Founded in 2009, Rivian Automotive is an American car company that specializes in all-electric trucks and SUVs. The stock went public in late 2021 at $78 per share, giving it a market cap of over $66 billion, despite having virtually no revenue or profits at the time. 

Perhaps Rivian's IPO was one of many signs that financial markets were overheating. And by 2022, the U.S. Federal Reserve embarked on its fastest rate-hike cycle in history, taking its federal funds rate from zero to 4.10% at the time of writing. Higher rates increase the cost of capital and change investor risk/reward calculations -- often leading to massive declines for richly valued growth stocks like Rivian.

Similar stocks like Tesla and Lucid Motors also took a beating (both are down 64% and 80% over the last 12 months, respectively). But that shouldn't completely overshadow Rivian's company-specific problems. In March 2022, the company was forced to backtrack on planned price hikes for its preordered R1T truck and R2S SUVs (by $12,000 and $14,500) which suggest supply chain challenges and inflation could be impacting its operations. It will eventually have to push these costs to consumers or face weakening margins. 

Can Rivian outgrow its challenges?

If Rivian has anything going for it, it's growth. Third-quarter earnings highlight the company's explosive potential. Third-quarter revenue soared from just $1 million in Q3 2021 to $536 million in Q3 2022 as the company ramped up production. But despite the stellar growth, Rivian is nowhere near profitability. Operating losses more than doubled to $1.77 billion in Q3 2022, and investors should expect this number to increase until the company achieves enough scale to cover substantial outflows like the research and development needed to continue improving its products. 

Cabin of a futuristic car.

Image source: Getty Images.

Loss-making companies are particularly vulnerable in a Federal Reserve tightening cycle because higher rates make it more expensive to access the capital needed to sustain operations. Rivian is somewhat shielded from this challenge. After its massive IPO, the company boasts a whopping $13.3 billion in cash and equivalents compared to zero long-term debt. It also has rich backers. 

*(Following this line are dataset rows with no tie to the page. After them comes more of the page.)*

(* ===== verification/Codec.v ===== *)
(** * Wire protocol and codec (include/ordbk/protocol/protocol.hpp,
    messages.hpp, codec.hpp, src/protocol/codec.cpp)

    A [std::byte] is a [Z] in [0, 256), a span or vector of bytes a list.
    [BufferWriter] and [BufferReader] keep their span and position; a write or
    a read outside of the span is undefined behaviour ([None]), which the
    length tests of the code exclude. *)

From S2P Require Import Prelude.

Definition kProtocolVersion : Z := 1.
Definition kHeaderSize : nat := 8.
Definition kMaxBodySize : nat := 4096.

(** Enumerations received from the wire may hold any byte. *)
Inductive MsgType :=
  | T_Logon | T_Logout | T_Heartbeat | T_NewOrder | T_CancelOrder
  | T_OrderAck | T_OrderReject | T_Fill | T_Cancelled | MsgType_other (v : Z).

Inductive RejectReason :=
  | Unknown | UnknownInstrument | InvalidQuantity | InvalidPrice | InvalidTif
  | NotLoggedOn_reason | DuplicateOrderId | InsufficientLiquidity | RejectReason_other (v : Z).

#[export] Instance MsgType_eq_dec : EqDecision MsgType.
Proof. solve_decision. Defined.
#[export] Instance RejectReason_eq_dec : EqDecision RejectReason.
Proof. solve_decision. Defined.

Definition MsgType_code (t : MsgType) : Z :=
  match t with
  | T_Logon => 1 | T_Logout => 2 | T_Heartbeat => 3
  | T_NewOrder => 16 | T_CancelOrder => 17
  | T_OrderAck => 32 | T_OrderReject => 33 | T_Fill => 34 | T_Cancelled => 35
  | MsgType_other v => v
  end%Z.

Definition MsgType_of (b : Z) : MsgType :=
  if (b =? 1)%Z then T_Logon else if (b =? 2)%Z then T_Logout
  else if (b =? 3)%Z then T_Heartbeat else if (b =? 16)%Z then T_NewOrder
  else if (b =? 17)%Z then T_CancelOrder else if (b =? 32)%Z then T_OrderAck
  else if (b =? 33)%Z then T_OrderReject else if (b =? 34)%Z then T_Fill
  else if (b =? 35)%Z then T_Cancelled else MsgType_other b.

Definition RejectReason_code (r : RejectReason) : Z :=
  match r with
  | Unknown => 0 | UnknownInstrument => 1 | InvalidQuantity => 2 | InvalidPrice => 3
  | InvalidTif => 4 | NotLoggedOn_reason => 5 | DuplicateOrderId => 6
  | InsufficientLiquidity => 7 | RejectReason_other v => v
  end%Z.

Definition RejectReason_of (b : Z) : RejectReason :=
  if (b =? 0)%Z then Unknown else if (b =? 1)%Z then UnknownInstrument
  else if (b =? 2)%Z then InvalidQuantity else if (b =? 3)%Z then InvalidPrice
  else if (b =? 4)%Z then InvalidTif else if (b =? 5)%Z then NotLoggedOn_reason
  else if (b =? 6)%Z then DuplicateOrderId else if (b =? 7)%Z then InsufficientLiquidity
  else RejectReason_other b.

Record MessageHeader := mkHeader {
  protocol_version : Z;
  msg_type : MsgType;
  body_length : Z;
  sequence : Z }.

Record NewOrderMsg := mkNewOrder {
  no_client_order_id : Z;
  no_instrument_id : Z;
  no_side : Z;
  no_order_type : Z;
  no_tif : Z;
  no_price : Z;
  no_quantity : Z }.

(** [std::variant] of the message structs. *)
Inductive MessageBody :=
  | LogonMsg (client_id : Z)
  | LogoutMsg
  | HeartbeatMsg
  | NewOrder (m : NewOrderMsg)
  | CancelOrderMsg (client_order_id instrument_id : Z)
  | OrderAckMsg (client_order_id server_order_id : Z)
  | OrderRejectMsg (client_order_id : Z) (reason : RejectReason)
  | FillMsg (client_order_id server_order_id price quantity post_status : Z)
  | CancelledMsg (client_order_id : Z).

Record DecodedMessage := mkDecoded {
  header : MessageHeader;
  body : MessageBody }.

(** ** BufferWriter *)

Record BufferWriter := mkWriter {
  w_buf : list Z;
  w_pos : nat }.

(** [buf_[pos_++] = b] *)
Definition put (b : Z) (w : BufferWriter) : res BufferWriter :=
  guard* bool_decide (w_pos w < length (w_buf w)) in
  Some (mkWriter (<[w_pos w := b]> (w_buf w)) (S (w_pos w))).

(** The loop [for (i = 0; i < n; ++i) buf_[pos_++] = (v >> (8 * i)) & 0xFF]. *)
Fixpoint put_loop (n : nat) (i : Z) (v : Z) (w : BufferWriter) : res BufferWriter :=
  match n with
  | 0 => Some w
  | S n' =>
      let* w' := put (Z.land (Z.shiftr v (8 * i)) 255) w in
      put_loop n' (i + 1)%Z v w'
  end.

Definition write_u8 (v : Z) (w : BufferWriter) : res (bool * BufferWriter) :=
  if decide (length (w_buf w) < w_pos w + 1) then Some (false, w)
  else let* w' := put v w in Some (true, w').
Definition write_u16 (v : Z) (w : BufferWriter) : res (bool * BufferWriter) :=
  if decide (length (w_buf w) < w_pos w + 2) then Some (false, w)
  else
    let* w1 := put (Z.land v 255) w in
    let* w2 := put (Z.land (Z.shiftr v 8) 255) w1 in
    Some (true, w2).
Definition write_u32 (v : Z) (w : BufferWriter) : res (bool * BufferWriter) :=
  if decide (length (w_buf w) < w_pos w + 4) then Some (false, w)
  else let* w' := put_loop 4 0 v w in Some (true, w').
Definition write_u64 (v : Z) (w : BufferWriter) : res (bool * BufferWriter) :=
  if decide (length (w_buf w) < w_pos w + 8) then Some (false, w)
  else let* w' := put_loop 8 0 v w in Some (true, w').
Definition write_i64 (v : Z) (w : BufferWriter) : res (bool * BufferWriter) :=
  write_u64 (u64 v) w.

(** [a && b] on two calls of the same writer. *)
Definition and_then (f g : BufferWriter → res (bool * BufferWriter)) (w : BufferWriter)
    : res (bool * BufferWriter) :=
  let* (ok, w') := f w in
  if ok : bool then g w' else Some (false, w').
Declare Scope writer_scope.
Notation "f && g" := (and_then f g) (at level 40, left associativity) : writer_scope.
Delimit Scope writer_scope with writer.

(** ** BufferReader *)

Record BufferReader := mkReader {
  r_buf : list Z;
  r_pos : nat }.

(** [buf_[pos_++]] *)
Definition get (r : BufferReader) : res (Z * BufferReader) :=
  let* b := r_buf r !! r_pos r in
  Some (b, mkReader (r_buf r) (S (r_pos r))).

(** The loop [for (i = 0; i < n; ++i) v |= buf_[pos_++] << (8 * i)]. *)
Fixpoint get_loop (n : nat) (i : Z) (v : Z) (r : BufferReader) : res (Z * BufferReader) :=
  match n with
  | 0 => Some (v, r)
  | S n' =>
      let* (b, r') := get r in
      get_loop n' (i + 1)%Z (Z.lor v (Z.shiftl b (8 * i))) r'
  end.

(** [None] inside the result is [return false]. *)
Definition read_u8 (r : BufferReader) : res (option Z * BufferReader) :=
  if decide (length (r_buf r) < r_pos r + 1) then Some (None, r)
  else let* (b, r') := get r in Some (Some b, r').
Definition read_u16 (r : BufferReader) : res (option Z * BufferReader) :=
  if decide (length (r_buf r) < r_pos r + 2) then Some (None, r)
  else
    let* (a, r1) := get r in
    let* (b, r2) := get r1 in
    Some (Some (u16 (Z.lor a (Z.shiftl b 8))), r2).
Definition read_u32 (r : BufferReader) : res (option Z * BufferReader) :=
  if decide (length (r_buf r) < r_pos r + 4) then Some (None, r)
  else let* (v, r') := get_loop 4 0 0 r in Some (Some v, r').
Definition read_u64 (r : BufferReader) : res (option Z * BufferReader) :=
  if decide (length (r_buf r) < r_pos r + 8) then Some (None, r)
  else let* (v, r') := get_loop 8 0 0 r in Some (Some v, r').
Definition read_i64 (r : BufferReader) : res (option Z * BufferReader) :=
  let* (v, r') := read_u64 r in
  match v with None => Some (None, r') | Some u => Some (Some (i64 u), r') end.

(** [if (!r.read(x)) return nullopt; ...] *)
Definition read_bind {A B} (f : BufferReader → res (option A * BufferReader))
    (k : A → BufferReader → res (option B)) (r : BufferReader) : res (option B) :=
  let* (v, r') := f r in
  match v with None => Some None | Some a => k a r' end.
Notation "'read*' x ':=' f 'from' r 'in' k" := (read_bind f (λ x, λ r, k) r)
  (at level 10, x name, f at level 0, r name, k at level 200) : ordbk_scope.

Definition encode_header (h : MessageHeader) : BufferWriter → res (bool * BufferWriter) :=
  (write_u8 (protocol_version h) && write_u8 (MsgType_code (msg_type h)) &&
   write_u16 (body_length h) && write_u32 (sequence h))%writer.

Definition decode_header (r : BufferReader) : res (option MessageHeader) :=
  read* ver := read_u8 from r in
  read* mt := read_u8 from r in
  read* len := read_u16 from r in
  read* sq := read_u32 from r in
  Some (Some (mkHeader ver (MsgType_of mt) len sq)).

Definition encode_body (b : MessageBody) : BufferWriter → res (bool * BufferWriter) :=
  (match b with
   | LogonMsg c => write_u32 c
   | LogoutMsg | HeartbeatMsg => λ w, Some (true, w)
   | NewOrder m =>
       write_u64 (no_client_order_id m) && write_u32 (no_instrument_id m) &&
       write_u8 (no_side m) && write_u8 (no_order_type m) && write_u8 (no_tif m) &&
       write_u8 0 && write_i64 (no_price m) && write_u64 (no_quantity m)
   | CancelOrderMsg c i => write_u64 c && write_u32 i
   | OrderAckMsg c s => write_u64 c && write_u64 s
   | OrderRejectMsg c r => write_u64 c && write_u8 (RejectReason_code r)
   | FillMsg c s p q st => write_u64 c && write_u64 s && write_i64 p && write_u64 q && write_u8 st
   | CancelledMsg c => write_u64 c
   end)%writer.

Definition type_of (b : MessageBody) : MsgType :=
  match b with
  | LogonMsg _ => T_Logon
  | LogoutMsg => T_Logout
  | HeartbeatMsg => T_Heartbeat
  | NewOrder _ => T_NewOrder
  | CancelOrderMsg _ _ => T_CancelOrder
  | OrderAckMsg _ _ => T_OrderAck
  | OrderRejectMsg _ _ => T_OrderReject
  | FillMsg _ _ _ _ _ => T_Fill
  | CancelledMsg _ => T_Cancelled
  end.

(** [for (i = 0; i < body_len; ++i) out[kHeaderSize + i] = scratch[i]] *)
Fixpoint copy_loop (n : nat) (i : nat) (scratch out : list Z) : res (list Z) :=
  match n with
  | 0 => Some out
  | S n' =>
      let* b := scratch !! i in
      guard* bool_decide (kHeaderSize + i < length out) in
      copy_loop n' (S i) scratch (<[kHeaderSize + i := b]> out)
  end.

(** [encode(span, seq, body)]: the bytes written (0 on overflow) and the span. *)
Definition encode_span (out : list Z) (seq : Z) (b : MessageBody) : res (nat * list Z) :=
  if decide (length out < kHeaderSize) then Some (0, out)
  else
    let* (ok, bw) := encode_body b (mkWriter (replicate kMaxBodySize 0%Z) 0) in
    if negb ok then Some (0, out)
    else
      let body_len := w_pos bw in
      if decide (length out < kHeaderSize + body_len) then Some (0, out)
      else if decide (kMaxBodySize < body_len) then Some (0, out)
      else
        let h := mkHeader kProtocolVersion (type_of b) (u16 (Z.of_nat body_len)) seq in
        let* (ok', hw) := encode_header h (mkWriter out 0) in
        if negb ok' then Some (0, w_buf hw)
        else
          let* out' := copy_loop body_len 0 (w_buf bw) (w_buf hw) in
          Some (kHeaderSize + body_len, out').

(** [encode(seq, body)]: a fresh vector, resized to what was written. *)
Definition encode (seq : Z) (b : MessageBody) : res (list Z) :=
  let* (n, out) := encode_span (replicate (kHeaderSize + kMaxBodySize) 0%Z) seq b in
  Some (take n out).

Definition decode_body (h : MessageHeader) (bytes : list Z) : res (option MessageBody) :=
  let r := mkReader bytes 0 in
  match msg_type h with
  | T_Logon =>
      read* c := read_u32 from r in Some (Some (LogonMsg c))
  | T_Logout => Some (Some LogoutMsg)
  | T_Heartbeat => Some (Some HeartbeatMsg)
  | T_NewOrder =>
      read* c := read_u64 from r in
      read* i := read_u32 from r in
      read* sd := read_u8 from r in
      read* ty := read_u8 from r in
      read* tf := read_u8 from r in
      read* pad := read_u8 from r in
      read* p := read_i64 from r in
      read* q := read_u64 from r in
      Some (Some (NewOrder (mkNewOrder c i sd ty tf p q)))
  | T_CancelOrder =>
      read* c := read_u64 from r in
      read* i := read_u32 from r in
      Some (Some (CancelOrderMsg c i))
  | T_OrderAck =>
      read* c := read_u64 from r in
      read* s := read_u64 from r in
      Some (Some (OrderAckMsg c s))
  | T_OrderReject =>
      read* c := read_u64 from r in
      read* reason := read_u8 from r in
      Some (Some (OrderRejectMsg c (RejectReason_of reason)))
  | T_Fill =>
      read* c := read_u64 from r in
      read* s := read_u64 from r in
      read* p := read_i64 from r in
      read* q := read_u64 from r in
      read* st := read_u8 from r in
      Some (Some (FillMsg c s p q st))
  | T_Cancelled =>
      read* c := read_u64 from r in Some (Some (CancelledMsg c))
  | MsgType_other _ => Some None
  end.

(** ** The wire format *)

(** A little-endian number of [n] bytes. *)
Fixpoint le (n : nat) (v : Z) : list Z :=
  match n with 0 => [] | S n' => (v `mod` 256)%Z :: le n' (v / 256)%Z end.

Definition body_bytes (b : MessageBody) : list Z :=
  match b with
  | LogonMsg c => le 4 c
  | LogoutMsg | HeartbeatMsg => []
  | NewOrder m =>
      le 8 (no_client_order_id m) ++ le 4 (no_instrument_id m) ++
      [no_side m; no_order_type m; no_tif m; 0%Z] ++ le 8 (u64 (no_price m)) ++ le 8 (no_quantity m)
  | CancelOrderMsg c i => le 8 c ++ le 4 i
  | OrderAckMsg c s => le 8 c ++ le 8 s
  | OrderRejectMsg c r => le 8 c ++ [RejectReason_code r]
  | FillMsg c s p q st => le 8 c ++ le 8 s ++ le 8 (u64 p) ++ le 8 q ++ [st]
  | CancelledMsg c => le 8 c
  end.

Definition header_bytes (h : MessageHeader) : list Z :=
  [protocol_version h; MsgType_code (msg_type h)] ++ le 2 (body_length h) ++ le 4 (sequence h).

Definition header_of (seq : Z) (b : MessageBody) : MessageHeader :=
  mkHeader kProtocolVersion (type_of b) (Z.of_nat (length (body_bytes b))) seq.

(** The bytes of a whole message. *)
Definition wire (seq : Z) (b : MessageBody) : list Z :=
  header_bytes (header_of seq b) ++ body_bytes b.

Rivian's early investors include global e-commerce giant Amazon, which invested over $1.3 billion in the company before it went public. Amazon plans to partner with Rivian to make its logistics operations more environmentally friendly. And the tech giant has preordered a whopping 100,000 of Rivian's electric delivery vans, providing a stable revenue stream that could eventually grow over the long term.  

The stock is still quite richly valued 

With a price-to-sales (P/S) multiple of 15, Rivian stock is significantly more expensive than the S&P 500's average of 2.4. But this is a significant drop from the multiple of over 200 it boasted at the start of 2022. As Rivian's revenue continues to grow at a breakneck pace, investors can expect the valuation to fall even further unless the share price rises. 

While high rates and other macroeconomic uncertainties make now a difficult time to bet on unprofitable growth stocks, Rivian's rapid top-line expansion and valuable partnership with Amazon could make the company a long-term winner for patient investors.